New confusion emerges over Black Widow
An elderly woman whose identity shifted before and after convictions for killing and poisoning men is once again at the centre of confusion over what her last name truly is.
Melissa Ann Shepard, who became known as the Black Widow, departed a Nova Scotia prison this month after serving her full sentence for spiking her newlywed husband’s coffee with tranquilizers in North Sydney.
On March 18, the Halifax police issued a public warning on its website about the 80-yearold’s release, stating her identity is Melissa Ann Shephard, with a second “h,’’ but it appears that spelling is not correct.
The release notes she has a history of offences dating back to 1992 that include a conviction for manslaughter of a former husband whom she ran over with a car, and in 2013 for administering a noxious substance to Fred Weeks.
Police spokeswoman Const. Dianne Woodworth says the announcement’s spelling of her name is based on Correctional Service Canada documents.
A spokeswoman for the federal prison service says the spelling is based on a court document from the Nova Scotia Supreme Court that committed Shepard to serve her time at the Nova Institution in Truro.
However, the executive director of the Nova Scotia Judiciary says that when Shepard’s trial was held in 2013, the court used the spelling without the second “h’’.
“I think it was just a clerical error,’’ Margaret MacInnis said in a telephone interview, when asked about the additional “h’’ in the warrant of committal document sent to the federal prison.
“At the earliest stage of the proceeding, the court confirmed the identification of the accused in the case. ... In this case, that name is ‘ Shepard,’’’ she wrote in an email.
The Canadian Press contacted a family member in Pictou, N.S., who also confirmed the spelling of Shepard, the name of her former husband in Prince Edward Island.
In a followup email, Woodworth said if Correctional Service Canada notifies police of an error, “we would be pleased to amend this.’’
Marisa Piccini, a spokeswoman for the agency, said the prison relies on Nova Scotia Supreme Court documents for spelling, but she didn’t respond to an emailed request for comment after the judiciary indicated an error had occurred.

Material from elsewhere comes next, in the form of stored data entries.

Fixpoint expire_rows (rows : list Reservation) (now : Time) (count : Z) : db sched Z :=
  match rows with
  | [] => mret count
  | r :: rows =>
      _ ← with_rows_open (update_reservations (λ r', Reservation.ID r' =s? Reservation.ID r)
            (with_status ReservationExpired now));
      _ ← with_rows_open (update_servers (server_id (Reservation.ServerID r))
            (unreserve (Reservation.CPUMillicores r) (Reservation.MemoryMB r) now));
      expire_rows rows now (count + 1)
  end.

Definition expired (now : Time) (r : Reservation) : bool :=
  active r && (Reservation.ExpiresAt r <? now).

Definition ExpireStaleReservations (now : Time) : db sched Z :=
  Transact (
    rows ← translate "scheduler: list expired" (exec (λ st, (select (expired now) (reservations st), st)));
    expire_rows rows now 0).

Definition silent (threshold : Duration) (now : Time) (s : Server) : bool :=
  online s
  && match Server.LastHeartbeat s with
     | None => true
     | Some t => t <? now - Z.quot threshold Second * Second
     end.

Definition MarkMissedHeartbeats (threshold : Duration) (maxMissed : Z) (now : Time) : db sched Z :=
  n1 ← translate "scheduler: mark missed"
         (update_servers (silent threshold now)
            (λ s, with_health (Server.Health s) (Server.MissedBeats s + 1) now s));
  n2 ← translate "scheduler: mark offline"
         (update_servers (λ s, (maxMissed <=? Server.MissedBeats s)
                               && negb (Server.Health s =s? HealthOffline))
            (λ s, with_health HealthOffline (Server.MissedBeats s) now s));
  mret (n1 + n2).

Record capacity := {
  healthy_servers : Z; offline_servers : Z; total_cpu_cores : f64; reserved_cpu_cores : f64;
  total_memory_mb : Z; reserved_memory_mb : Z; container_count : Z;
}.

Definition fsum_of (f : Server → f64) (l : list Server) : f64 := foldl (λ x s, (x + f s)%f64) f0 l.

Definition CapacitySummary : db sched capacity :=
  translate "scheduler: capacity" (exec (λ st,
    let l := servers st in
    ({| healthy_servers := matched (λ s, Server.Health s =s? HealthHealthy) l;
        offline_servers := matched (λ s, Server.Health s =s? HealthOffline) l;
        total_cpu_cores := fsum_of Server.CPUCores l;
        reserved_cpu_cores := fsum_of Server.ReservedCPU l;
        total_memory_mb := total Server.MemoryMB l;
        reserved_memory_mb := total Server.ReservedMemoryMB l;
        container_count := total Server.ContainerCount l |}, st))).
End repository.

(** * The scheduling engine (packages/application/scheduler/engine)

    Events are the rows the publisher inserts; delivery on the bus and the
    metrics are not modelled.  Identifiers and clock readings are arguments. *)

(** [config.Scheduler] *)
Record SchedConfig := {
  DefaultAlgorithm : string;
  ReservationTTL : Duration;
  HeartbeatInterval : Duration;
  MissedHeartbeats : Z;
  OvercommitRatio : f64;
  DefaultCPUMillicores : Z;
  DefaultMemoryMB : Z;
}.

Definition PlacementRequested := "scheduler.placement_requested".
Definition PlacementSucceeded := "scheduler.placement_succeeded".
Definition PlacementFailed := "scheduler.placement_failed".
Definition ReservationCreated := "scheduler.reservation_created".
Definition ReservationReleasedEvent := "scheduler.reservation_released".
Definition CapacityUpdated := "scheduler.capacity_updated".
Definition ServerRecovered := "scheduler.server_recovered".
Definition HeartbeatReceived := "scheduler.heartbeat_received".

Section engine.
Context `{D : Driver} `{So : Sorter} (cfg : SchedConfig).

(** [Publish]: the insert of the event repository. *)
Definition Publish (ev : sched_event) : db sched unit :=
  translate "scheduler events: insert" (exec (λ st,
    (tt, {| servers := servers st; reservations := reservations st; sevents := sevents st ++ [ev] |}))).

Definition event (ty org project deployment server correlation : string) : sched_event :=
  {| event_type := ty; ev_org := org; ev_project := project; ev_deployment := deployment;
     ev_server := server; ev_correlation := correlation |}.

Definition RegisterHeartbeat (id : string) (hb : HeartbeatPayload) (now : Time) : db sched Server :=
  srv ← UpsertServer id hb now;
  _ ← ignore (Publish (event HeartbeatReceived "" "" "" (Server.ID srv) (HeartbeatPayload.NodeID hb)));
  _ ← (if (HeartbeatPayload.Health hb =s? HealthHealthy) && (0 <? Server.MissedBeats srv)
       then ignore (Publish (event ServerRecovered "" "" "" (Server.ID srv) ""))
       else mret tt);
  mret srv.

(** The request with the configured defaults; the algorithm. *)
Definition with_defaults (req : PlacementRequest) : PlacementRequest :=
  {| PlacementRequest.OrgID := PlacementRequest.OrgID req;
     PlacementRequest.ProjectID := PlacementRequest.ProjectID req;
     PlacementRequest.DeploymentID := PlacementRequest.DeploymentID req;
     PlacementRequest.Region := PlacementRequest.Region req;
     PlacementRequest.AvailabilityZone := PlacementRequest.AvailabilityZone req;
     PlacementRequest.CPUMillicores := if PlacementRequest.CPUMillicores req <=? 0
       then DefaultCPUMillicores cfg else PlacementRequest.CPUMillicores req;
     PlacementRequest.MemoryMB := if PlacementRequest.MemoryMB req <=? 0
       then DefaultMemoryMB cfg else PlacementRequest.MemoryMB req;
     PlacementRequest.PortMin := PlacementRequest.PortMin req;
     PlacementRequest.PortMax := PlacementRequest.PortMax req;
     PlacementRequest.GPURequired := PlacementRequest.GPURequired req;
     PlacementRequest.Algorithm := PlacementRequest.Algorithm req;
     PlacementRequest.Labels := PlacementRequest.Labels req;
     PlacementRequest.CorrelationID := PlacementRequest.CorrelationID req |}.

Definition algorithm (req : PlacementRequest) : string :=
  if PlacementRequest.Algorithm req =s? "" then DefaultAlgorithm cfg else PlacementRequest.Algorithm req.

Definition host_of (srv : Server) : string :=
  if Server.AdvertiseHost srv =s? "" then Server.Hostname srv else Server.AdvertiseHost srv.

Definition request_event (ty : string) (req : PlacementRequest) (server correlation : string) : sched_event :=
  event ty (PlacementRequest.OrgID req) (PlacementRequest.ProjectID req)
    (PlacementRequest.DeploymentID req) server correlation.

Definition the_placer (req : PlacementRequest) : Placer :=
  Get (NewRegistry (DefaultAlgorithm cfg)) (algorithm req).

(** The row [Reserve] creates. *)
Definition new_reservation (req : PlacementRequest) (srv : Server) (host : string) (port : Z)
    (now : Time) : Reservation :=
  {| Reservation.ID := ""; Reservation.OrgID := PlacementRequest.OrgID req;
     Reservation.ProjectID := PlacementRequest.ProjectID req;
     Reservation.DeploymentID := PlacementRequest.DeploymentID req;
     Reservation.ServerID := Server.ID srv; Reservation.NodeID := Server.NodeID srv;
     Reservation.Host := host; Reservation.Port := port;
     Reservation.CPUMillicores := PlacementRequest.CPUMillicores req;
     Reservation.MemoryMB := PlacementRequest.MemoryMB req; Reservation.Algorithm := algorithm req;
     Reservation.Status := ReservationActive;
     Reservation.ExpiresAt :=
       now + (if ReservationTTL cfg <=? 0 then 30 * Minute else ReservationTTL cfg);
     Reservation.CorrelationID := PlacementRequest.CorrelationID req; Reservation.Metadata := "";
     Reservation.CreatedAt := 0; Reservation.UpdatedAt := 0 |}.
Lemma acc_ok_new_server s st :
  (∀ s', s' ∈ servers st → Server.ID s' ≠ Server.ID s) → Server.ReservedMemoryMB s = 0 →
  acc_ok st → acc_ok (set_servers (servers st ++ [s]) st).
Proof.
  intros Hnew H0 [H1 H2 H3 H4 H5 H6].
  assert (Server.ID s ∉ Server.ID <$> servers st) as Hfresh.
  { intros (s' & E & Hs')%list_elem_of_fmap. by apply (Hnew s'). }
  split; simpl; try done.
  - rewrite fmap_app. apply NoDup_app. split_and!; [done| |apply NoDup_singleton].
    intros x Hx ->%list_elem_of_singleton. done.
  - intros r Hr. rewrite fmap_app. apply elem_of_app. left. auto.
  - intros s' [Hs'| ->%list_elem_of_singleton]%elem_of_app; [auto|].
    rewrite H0. symmetry. apply total_zero. intros r Hr. unfold holds.
    destruct (Reservation.ServerID r =s? Server.ID s) eqn:E; [|by rewrite andb_false_r].
    bool_to_prop. specialize (H5 r Hr). by rewrite E in H5.
Qed.

(** Moving [delta] in the reservations and on the one server concerned. *)
Lemma acc_ok_move g l id st :
  (∀ s, Server.ID (g s) = Server.ID s) →
  NoDup (Reservation.ID <$> l) → NoDup (Reservation.DeploymentID <$> l) →
  (∀ r, r ∈ l → 0 ≤ Reservation.MemoryMB r) →
  (∀ r, r ∈ l → Reservation.ServerID r ∈ Server.ID <$> servers st) →
  (∀ s, s ∈ servers st → Server.ID s = id → Server.ReservedMemoryMB (g s) = total (holds id) l) →
  (∀ id', id' ≠ id → total (holds id') l = total (holds id') (reservations st)) →
  acc_ok st →
  acc_ok (set_servers (update_where (server_id id) g (servers st)) (set_reservations l st)).
Proof.
  intros Hg Hl1 Hl2 Hl3 Hl4 Hs Ho [H1 H2 H3 H4 H5 H6]. split; simpl; try done.
  - by rewrite map_key_update_where.
  - intros r Hr. rewrite map_key_update_where by done. auto.
  - intros s' (s & Hin & ->)%elem_of_update_where. unfold server_id.
    destruct (Server.ID s =s? id) eqn:E; bool_to_prop.
    + rewrite Hg, E. auto.
    + rewrite Ho by done. auto.
Qed.

Section facts.
Context `{D : Driver} `{So : Sorter}.

(** ** Creating a reservation *)

(** An earlier reservation of the deployment is closed and of the same size. *)
Definition reservable (dep : string) (mem : Z) (st : sched) : Prop :=
  ∀ r, r ∈ reservations st → Reservation.DeploymentID r = dep →
       active r = false ∧ Reservation.MemoryMB r = mem.
(* ===== verification/Rbac.v ===== *)
(** * Role-based access control (packages/application/identity/rbac/role.go) *)

From S2P Require Import Prelude Errors.

Abbreviation Role := string.
Definition RoleOwner : Role := "owner".
Definition RoleAdmin : Role := "admin".
Definition RoleDeveloper : Role := "developer".
Definition RoleOperator : Role := "operator".
Definition RoleBilling : Role := "billing".
Definition RoleViewer : Role := "viewer".

Definition AllRoles : list Role :=
  [RoleOwner; RoleAdmin; RoleDeveloper; RoleOperator; RoleBilling; RoleViewer].

Abbreviation Permission := string.
Definition PermOrgRead : Permission := "org:read".
Definition PermOrgWrite : Permission := "org:write".
Definition PermOrgDelete : Permission := "org:delete".
Definition PermMemberRead : Permission := "member:read".
Definition PermMemberInvite : Permission := "member:invite".
Definition PermMemberManage : Permission := "member:manage".
Definition PermMemberRemove : Permission := "member:remove".
Definition PermAPIKeyRead : Permission := "apikey:read".
Definition PermAPIKeyManage : Permission := "apikey:manage".
Definition PermSessionRead : Permission := "session:read".
Definition PermSessionRevoke : Permission := "session:revoke".
Definition PermBillingRead : Permission := "billing:read".
Definition PermBillingManage : Permission := "billing:manage".
Definition PermDeployRead : Permission := "deploy:read".
Definition PermDeployWrite : Permission := "deploy:write".
Definition PermProjectRead : Permission := "project:read".
Definition PermProjectWrite : Permission := "project:write".

Definition allPermissions : list Permission :=
  [PermOrgRead; PermOrgWrite; PermOrgDelete;
   PermMemberRead; PermMemberInvite; PermMemberManage; PermMemberRemove;
   PermAPIKeyRead; PermAPIKeyManage;
   PermSessionRead; PermSessionRevoke;
   PermBillingRead; PermBillingManage;
   PermDeployRead; PermDeployWrite; PermProjectRead; PermProjectWrite].

Definition permSet (perms : list Permission) : gset Permission := list_to_set perms.

Definition rolePermissions : gmap Role (gset Permission) := list_to_map
  [(RoleOwner, permSet allPermissions);
   (RoleAdmin, permSet
      [PermOrgRead; PermOrgWrite;
       PermMemberRead; PermMemberInvite; PermMemberManage; PermMemberRemove;
       PermAPIKeyRead; PermAPIKeyManage;
       PermSessionRead; PermSessionRevoke;
       PermDeployRead; PermDeployWrite; PermProjectRead; PermProjectWrite]);
   (RoleDeveloper, permSet
      [PermOrgRead; PermMemberRead;
       PermAPIKeyRead;
       PermSessionRead; PermSessionRevoke;
       PermDeployRead; PermDeployWrite; PermProjectRead; PermProjectWrite]);
   (RoleOperator, permSet
      [PermOrgRead; PermMemberRead;
       PermDeployRead; PermDeployWrite; PermProjectRead]);
   (RoleBilling, permSet [PermOrgRead; PermBillingRead; PermBillingManage]);
   (RoleViewer, permSet [PermOrgRead; PermMemberRead; PermDeployRead; PermProjectRead])].

Definition ParseRole (s : string) : result error Role :=
  match rolePermissions !! s with
  | None => Err (Platform (InvalidArgument ("invalid role: " +:+ s)))
  | Some _ => Ok s
  end.

Definition HasPermission (role : Role) (perm : Permission) : bool :=
  match rolePermissions !! role with
  | None => false
  | Some perms => bool_decide (perm ∈ perms)
  end.

Definition CanManageRole (actor targetRole : Role) : bool :=
  if actor =s? RoleOwner then true
  else if actor =s? RoleAdmin then negb (targetRole =s? RoleOwner)
  else false.

Definition RequirePermission (role : Role) (perm : Permission) : option error :=
  if negb (HasPermission role perm)
  then Some (Platform (PermissionDenied "insufficient permissions"))
  else None.

(** ** Facts: the table is small enough to be checked row by row *)

Definition row_ok (row : Role * gset Permission) : bool :=
  bool_decide (row.1 ∈ AllRoles) && forallb (λ p, bool_decide (p ∈ allPermissions)) (elements row.2).

Lemma table_rows : forallb row_ok (map_to_list rolePermissions) = true.
Proof. vm_compute. reflexivity. Qed.

Lemma table_lookup role perms :
  rolePermissions !! role = Some perms → role ∈ AllRoles ∧ ∀ p, p ∈ perms → p ∈ allPermissions.
Proof.
  intros E%elem_of_map_to_list%list_elem_of_In. pose proof table_rows as H.
  rewrite forallb_forall in H. specialize (H _ E). unfold row_ok in H; simpl in H.
  apply andb_true_iff in H as [H1 H2]. split; [by apply bool_decide_eq_true in H1|].
  intros p Hp%elem_of_elements%list_elem_of_In. rewrite forallb_forall in H2.
  by specialize (H2 p Hp) as ?%bool_decide_eq_true.
Qed.

Lemma granted_in_table role perm :
  HasPermission role perm = true → role ∈ AllRoles ∧ perm ∈ allPermissions.
Proof.
  unfold HasPermission. case_match eqn:E; [|done]. intros Hp%bool_decide_eq_true.
  destruct (table_lookup _ _ E) as [? H]. auto.
Qed.

Lemma ParseRole_spec s : ParseRole s = Ok s ↔ s ∈ AllRoles.
Proof.
  unfold ParseRole. split.
  - case_match eqn:E; [|done]. intros _. by destruct (table_lookup _ _ E).
  - intros H. assert (forallb (λ r, bool_decide (is_Some (rolePermissions !! r))) AllRoles = true) as Ha
      by (vm_compute; reflexivity).
    rewrite forallb_forall in Ha. specialize (Ha s (proj1 (list_elem_of_In _ _) H)).
    apply bool_decide_eq_true in Ha as [perms ->]. done.
Qed.

(** Decidable inclusion of the permissions of roles. *)
Definition includes (r1 r2 : Role) : bool :=
  forallb (λ p, negb (HasPermission r2 p) || HasPermission r1 p) allPermissions.

Lemma includes_spec r1 r2 :
  includes r1 r2 = true → ∀ p, HasPermission r2 p = true → HasPermission r1 p = true.
Proof.
  unfold includes. intros H p Hp. pose proof (granted_in_table r2 p Hp) as [_ Hin].
  rewrite forallb_forall in H. specialize (H p (proj1 (list_elem_of_In _ _) Hin)).
  by rewrite Hp in H.
Qed.

(** ** Properties *)

(** Only the six roles of the table hold permissions and only they parse; owner
    holds all permissions and each of the roles owner, admin, developer,
    operator, viewer has every permission of the next; whoever may assign some
    role also holds the permission to manage members, and nobody but an owner
    may assign the role owner; a request is let through exactly when its role
    holds the permission, and refused with a permission error otherwise. *)
Theorem role_table :
  (∀ s, ParseRole s = Ok s ↔ s ∈ AllRoles)
  ∧ (∀ role perm, HasPermission role perm = true → role ∈ AllRoles ∧ perm ∈ allPermissions)
  ∧ (∀ perm, HasPermission RoleOwner perm = true ↔ perm ∈ allPermissions)
  ∧ (∀ perm, (HasPermission RoleAdmin perm = true → HasPermission RoleOwner perm = true)
       ∧ (HasPermission RoleDeveloper perm = true → HasPermission RoleAdmin perm = true)
       ∧ (HasPermission RoleOperator perm = true → HasPermission RoleDeveloper perm = true)
       ∧ (HasPermission RoleViewer perm = true → HasPermission RoleOperator perm = true))
  ∧ (∀ actor target, CanManageRole actor target = true →
       HasPermission actor PermMemberManage = true ∧ (target = RoleOwner → actor = RoleOwner))
  ∧ (∀ role perm, match RequirePermission role perm with
       | None => HasPermission role perm = true
       | Some e => HasPermission role perm = false ∧ CodeOf (Some e) = CodePermission
       end).
Proof.
  split; [apply ParseRole_spec|]. split; [apply granted_in_table|]. split.
  { intros perm. split; [apply granted_in_table|].
    intros H. assert (forallb (HasPermission RoleOwner) allPermissions = true) as Ho by (vm_compute; reflexivity).
    rewrite forallb_forall in Ho. apply Ho. by apply list_elem_of_In. }
  split.
  { intros perm. repeat split; apply includes_spec; vm_compute; reflexivity. }
  split.
  - intros actor target. unfold CanManageRole.
    destruct (String.eqb_spec actor RoleOwner) as [->|]; [by intros _|].
    destruct (String.eqb_spec actor RoleAdmin) as [->|]; [|done].
    destruct (String.eqb_spec target RoleOwner); [done|]. by intros _.
  - intros role perm. unfold RequirePermission. by destruct (HasPermission role perm).
Qed.

(** An admin may hand out the billing role, whose permissions admins lack. *)
Example admin_grants_billing :
  CanManageRole RoleAdmin RoleBilling = true
  ∧ HasPermission RoleBilling PermBillingManage = true
  ∧ HasPermission RoleAdmin PermBillingManage = false.
Proof. vm_compute. done. Qed.
(* ===== verification/Process.v ===== *)
(** * The process: retries, worker pool, migrations, start-up and shutdown, event
    bus, circuit breaker (packages/platform/retry, pool, events, lifecycle, resilience,
    database/postgres/migrate.go)

    [Do] acts on a world [W] that carries the clock, the state of the context
    and whatever the function touches.  The class [Context] says what the code
    needs of a [context.Context] and of timers: when the wait of [sleep] ends
    because the context is done, the context reports an error.  The pool is a state
    machine: its steps are what submitters, workers and [Close] do between two points
    where the scheduler can stop them. *)

From Stdlib Require Import SpecFloat.
From S2P Require Import Prelude GoLib Errors Postgres Jobs.

(** ** Retries with backoff (retry/retry.go) *)

Class Context (W : Type) := {
  CtxErr : W → option error;
  (** Wait for a timer or for the context: did the timer fire? *)
  Wait : Duration → W → bool * W;
  (** [rand.Float64] *)
  RandFloat64 : W → f64 * W;
  Wait_done : ∀ d w, (Wait d w).1 = false → is_Some (CtxErr (Wait d w).2);
}.

(** ** [math.Pow] at an integer exponent, for a base above 1

    The algorithm of the standard library: square-and-multiply on the
    fraction, with the binary exponent kept apart. *)

Fixpoint pow_loop (fuel : nat) (i : Z) (a1 : f64) (ae : Z) (x1 : f64) (xe : Z) : f64 * Z :=
  match fuel with
  | O => (a1, ae)
  | S fuel =>
      if i =? 0 then (a1, ae)
      else if (xe <? - 2 ^ 12) || (2 ^ 12 <? xe) then (a1, ae + xe)
      else
        let '(a1, ae) := if Z.odd i then ((a1 * x1)%f64, ae + xe) else (a1, ae) in
        let x1 := (x1 * x1)%f64 in
        let xe := 2 * xe in
        let '(x1, xe) := if (x1 <? S754_finite false 4503599627370496 (-53))%f64
                         then ((x1 + x1)%f64, xe - 1) else (x1, xe) in
        pow_loop fuel (Z.div2 i) a1 ae x1 xe
  end.

Definition Pow (x : f64) (y : Z) : f64 :=
  if y =? 0 then f1
  else if y =? 1 then x
  else match x with
  | S754_nan => S754_nan
  | S754_infinity _ => x
  | _ =>
      let '(x1, xe) := SFfrexp 53 1024 x in
      let '(a1, ae) := pow_loop 64 y f1 0 x1 xe in
      SFldexp 53 1024 a1 ae
  end.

Court documents indicate Shepard has had multiple names over the years.
When her last trial began in 2013, initial court records indicated she was using the last name of her victim, Fred Weeks, who was hospitalized after she slipped drugs into his coffee. It later emerged that Shepard’s marriage to Weeks wasn’t registered and the name change hadn’t occurred.
Shepard has also been known by the last name of former husband Robert Edmund Friedrich, who died in 2002, and by the last name of Gordon Stewart, before her conviction of manslaughter in his death.
Barb McKenna, a Charlottetown Guardian writer who investigated Shepard’s shifting appearance and stories in the 1990s, says it’s important the police, the prison, the Crown and the courts establish her name and its correct spelling.
“She has used so many names in the past ... she could easily say, ‘ That’s not me. My name is spelled differently,’’’ she said.
Mark Knox, the defence lawyer for Shepard, said in a telephone interview on March 21 that sworn police statements in the Crown application for a peace bond have the name spelled with the additional “h.’’ He said he would attempt to contact his client to ask her view.
However, he did not respond to followup requests for an interview last week.
James Giacomantonio, the Crown lawyer in the peace bond case, said in an interview Tuesday that he’s not sure how he’ll deal with the issue.
“I don’t know if we’d bring it up in court. We might bring it up before court. We have an interest in making sure it’s spelled right,’’ he said.
Giacomantonio said the peace bond restrictions include that Shepard report any potential relationship with a man, keep authorities aware of where she is living, and inform police of changes to her appearance.
There are also restrictions on her use of the Internet.
Melissa Ann Shepard, known as the Internet Black Widow, arrives at court in Dartmouth, N.S., in this recent photo.